Recommended treatment for herpes zoster ophthalmicus (HZO) in setting of systemic immunocompromise is intravenous acyclovir 10 mg/kg 3 times per day for 7 days, followed by oral acyclovir 800 mg to 1 g 3-5 times per day for an additional 7 days. This regimen is most effective when started within 72 hours of onset of the vesicular lesions.

Oral acyclovir has been demonstrated in a randomized clinical trial to reduce the shedding of the virus from the vesicles, decrease systemic spreading of the virus, and reduce the severity and duration of HZO complications (eg, dendritic keratitis, stromal keratitis, uveitis). However, oral acyclovir does not affect the incidence, severity, or duration of postherpetic neuralgia.

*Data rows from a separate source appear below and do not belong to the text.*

(** [publish_event] refuses exactly when claiming would bring the producer a full lap
    ahead of some gate, and then changes nothing; otherwise the event is in the slot of
    the returned sequence, which is both claimed and published.  It is the sequential
    composition of the four producer actions. *)
Theorem publish_event_spec (e : E) (s : State E) :
  shape (rb s) -> -1 <= claim (rb s) < 2 ^ 63 - 1 -> producer s = PIdle ->
  let '(res, r) := publish_event e (rb s) in
  match res with
  | Err err => err = RingBufferFull 1 /\ r = rb s /\
      exists g, g ∈ gating_sequences (rb s) /\ capacity (rb s) <= claim (rb s) + 1 - g
  | Ok q => q = claim (rb s) + 1 /\ claim r = q /\ cursor r = q /\ get r q = Some e /\
      gating_sequences r = gating_sequences (rb s) /\
      run handle (produce e) s =
        Some (MkState r PIdle (workers s) (shutdown s) (published s ++ [e]))
  end.
Proof.
  intros Hsh Hcl Hp. unfold publish_event, produce. simpl. rewrite Hp.
  assert (sequence.increment (claim (rb s)) = claim (rb s) + 1) as Einc.
  { unfold sequence.increment. apply as_signed_id; lia. }
  destruct (has_available_capacity (rb s)) eqn:Ha; simpl.
  - rewrite Einc. split_and!; try done.
    exact (get_set_same (rb s) (claim (rb s) + 1) e Hsh).
  - split_and!; [done..|]. pose proof (has_available_capacity_spec _ Hsh) as [_ Hspec].
    destruct (decide (Exists (fun g => capacity (rb s) <= claim (rb s) + 1 - g) (gating_sequences (rb s))))
      as [Hex|Hno].
    { apply Exists_exists in Hex as (g & Hg & Hge). by exists g. }
    rewrite Hspec in Ha; [done|]. intros g Hg. rewrite Exists_exists in Hno.
    destruct (Z.lt_ge_cases (claim (rb s) + 1 - g) (capacity (rb s))); [done|].
    exfalso. apply Hno. exists g. split; [done|lia].
Qed.

(** The configurations a builder can be in. *)
Inductive builder_reach : PipelineBuilder -> Prop :=
  | br_new : builder_reach builder_new
  | br_capacity b c : builder_reach b -> 0 <= c -> builder_reach (with_capacity c b)
  | br_workers b n b' : builder_reach b -> with_workers n b = Some b' -> builder_reach b'.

Famciclovir 500 mg 3 times per day for 7 days and valacyclovir 1000 mg 3 times per day for 7 days can be considered as alternative therapeutic options. However, use of valacyclovir has been associated with increased risk of thrombotic thrombocytopenic purpura and hemolytic-uremic syndrome in setting of concurrent HIV infection, If HZO is unresponsive to acyclovir, famciclovir, or valacyclovir, intravenous foscarnet should be considered. 

If intraocular inflammation is present, a topical cycloplegic agent (ie, scopolamine 0.25% tid) and a topical steroid (ie, prednisolone acetate 1% q1-2h) should be started.

Topical capsaicin, oral amitriptyline or gabapentin  may be useful in reducing the symptoms of postherpetic neuralgia.